## Task to carry out
Print exactly the lines below between the line holding "set (u := proj" and the line holding "Z.land r2 EPR_CTR_MASK = 0 /\ naks r2).", inclusive, and nothing more.

====================

Lemma setup_stage s r ta ra req : ep0_ok (proj s) r ta ra -> length req = 8%nat ->
  Forall (fun b => 0 <= b < 256) req ->
  exists u0 u1 r1, on_hw (host_setup 0 req) (proj s) = Some (tt, u0) /\
    usb_serve_endpoints 0 (inj u0 s) = answer (inj u1 s) /\
    ep0_ok u1 r1 ta ra /\ ud_setup (u_drv u1) = req /\
    ep0_frame (set_u_drv (set_ud_setup (fun _ => req)) (proj s)) u1 /\ naks r1.
Proof.
  intros Hok Hreq Hb. pose proof Hok as [He Htx Hrx Hc Hs Hctr Hl].
  destruct (rx_packet_run (proj s) 0 ep0config r ep0_state ra req He Hrx Hc) as (pma & E & Hh & Hlen & Hpma);
    [rewrite Hreq; done|done|].
  set (u := proj s) in *. set (u1 := set_u_hw (set_PMA (fun _ => pma)) u) in *.
  assert (He1 : endpoint u1 0 ep0config r) by by eapply (endpoint_same u).
  pose proof (sie_setup_spec r (proj2 (e_epr _ _ _ _ He))) as [Hr' Hset]. set (r' := sie_setup r) in *.
  set (r2 := with_bits EPR_CTR_RX 0 r').
  assert (Hbits : Z.land r' EPR_CTR_TX = 0 /\ Z.land r' EPR_CTR_RX = EPR_CTR_RX /\ Z.land r' EPR_SETUP = EPR_SETUP /\
    Z.land r2 EPR_CTR_MASK = 0 /\ naks r2).
  { unfold r2, naks. clearbody r'. clear -Hr' Hset Hctr. unfold same_bits, with_bits in *. split_and!; bits16. }
  destruct Hbits as (B1 & B2 & B3 & B4 & Hnk).
  assert (Hr2 : 0 <= r2 < 2 ^ 16) by by apply with_bits_same.
  set (u2 := set_u_hw (put_epr 0 r') u1). set (u3 := set_u_hw (put_epr 0 r2) u2).
  set (st0 := ep0state (u_drv u3)).
  set (u4 := if decide (st0 <> USB_EP0_STP_WAITING) then set_u_drv (set_ep0state (fun _ => USB_EP0_STP_WAITING)) u3 else u3).
  assert (Hok3 : ep0_ok u3 r2 ta ra).
  { assert (Hp : forall i, i <> 3%nat -> Z.of_nat i < 32 -> pma !! i = PMA (u_hw u) !! i).
    { intros i Hi Hi'. apply Hpma; [done|]. pose proof (rx_low _ _ _ _ _ Hrx). dlia. }
    split; try done.
    - destruct He as [A1 A2 A3 A4]. split; try done. do 2 eapply epr_is_put; done.
    - destruct Htx as [T1 T2 T3 T4 T5 T6]. split; try done; simpl; [by rewrite Hp|by rewrite Hlen].
    - destruct Hrx as [T1 T2 T3 T4 T5 T6]. split; try done; simpl; [by rewrite Hp|by rewrite Hlen].
    - destruct (h_count _ _ _ _ Hh) as (w & Ew & _). by exists w. }
  assert (Hok4 : ep0_ok u4 r2 ta ra).
  { unfold u4. destruct (decide _); [|done]. by apply ep0_drv. }
  assert (Hh4 : holding u4 0 ra req).
  { destruct Hh as [B5 B6]. unfold u4. destruct (decide _); by split. }
  exists u2, (set_u_drv (set_ud_setup (fun _ => req)) u4), r2. split; [|split; [|split; [|split; [|split; [|exact Hnk]]]]].
  - erewrite on_hw_run; [by destruct u as [? ? [] ?]|]. unfold host_setup.
    rewrite (run_call _ _ _ _ _ (EPR_get_run _ _ _ (e_epr _ _ _ _ He))).
    by rewrite (run_call _ _ _ _ _ E).
  - unfold usb_serve_endpoints.
    assert (Hepr : epr_is (u_hw (proj (inj u2 s))) 0 r').
    { rewrite proj_inj. eapply epr_is_put; [apply He1|done]. }
    rewrite (run_lift _ _ _ _ _ (on_hw_run _ _ _ _ (EPR_get_run _ _ _ Hepr))).
    replace (set_u_hw (fun _ => u_hw (proj (inj u2 s))) (proj (inj u2 s))) with (proj (inj u2 s))
      by by destruct (proj (inj u2 s)).
    rewrite inj_proj, (run_lift _ _ _ _ _ eq_refl), inj_proj, proj_inj.
    change (mjoin (epc (u_drv u2) !! 0%nat)) with (mjoin (epc (u_drv u) !! 0%nat)).
    rewrite (e_epc _ _ _ _ He), B1, B2, B3. simpl negb. cbv iota. rewrite run_ret.
    rewrite (run_lift _ _ _ _ _ (on_hw_run _ _ _ _ (EPR_CLEAR_CTR_RX_run _ _ _ Hepr))), proj_inj, inj_inj.
    change (set_u_hw (fun _ => put_epr 0 (with_bits EPR_CTR_RX 0 r') (u_hw u2)) u2) with u3.
    unfold _usb_isr_invoke_setup_cb.
    pose proof (epc_at_run _ _ _ _ (z_ep _ _ _ _ Hok3)) as Ec. rewrite <- (proj_inj u3 s) in Ec.
    rewrite (run_lift _ _ _ _ _ Ec), proj_inj, inj_inj. rewrite run_deref with (a := cb_ep0setup) by done.
    simpl invoke_ep. unfold _usb_ep0setup. rewrite (run_lift _ _ _ _ _ eq_refl), !proj_inj, inj_inj. fold st0.
    assert (E4 : (if decide (st0 <> USB_EP0_STP_WAITING) then set_ep0 USB_EP0_STP_WAITING else mret tt) (inj u3 s) =
      Some (tt, inj u4 s)).
    { unfold u4. destruct (decide _); [|done]. unfold set_ep0, liftM. simpl. by rewrite proj_inj, inj_inj. }
    rewrite (run_call _ _ _ _ _ E4).
    pose proof (read_setup_run _ _ _ _ _ Hok4 Hreq Hh4) as Er. rewrite <- (proj_inj u4 s) in Er.
    rewrite (run_lift _ _ _ _ _ Er), proj_inj, inj_inj. done.
  - by apply ep0_drv.
  - by unfold u4; destruct (decide _).
  - unfold u4. split; simpl.
    + destruct u as [[] ? ? ?]. unfold core, set_ud_setup, set_ep0state. simpl. by destruct (decide _).
    + by destruct (decide _).
    + intros st Hst. by destruct (decide _).
    + destruct u as [? ? [] ?]. by destruct (decide _).
    + intros ep Hep. destruct (decide _); simpl; by rewrite !list_lookup_insert_ne by done.
Qed.

(** ** Stages *)

Definition ep0_size : nat := 64.

Lemma run_in_S k ep : run_in (Datatypes.S k) ep =
  (p ← liftM (on_hw (host_in ep)); usb_serve_endpoints ep;; ps ← run_in k ep; mret (p :: ps)).
Proof. reflexivity. Qed.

====================

## Completed exercise
  set (u := proj s) in *. set (u1 := set_u_hw (set_PMA (fun _ => pma)) u) in *.
  assert (He1 : endpoint u1 0 ep0config r) by by eapply (endpoint_same u).
  pose proof (sie_setup_spec r (proj2 (e_epr _ _ _ _ He))) as [Hr' Hset]. set (r' := sie_setup r) in *.
  set (r2 := with_bits EPR_CTR_RX 0 r').
  assert (Hbits : Z.land r' EPR_CTR_TX = 0 /\ Z.land r' EPR_CTR_RX = EPR_CTR_RX /\ Z.land r' EPR_SETUP = EPR_SETUP /\
    Z.land r2 EPR_CTR_MASK = 0 /\ naks r2).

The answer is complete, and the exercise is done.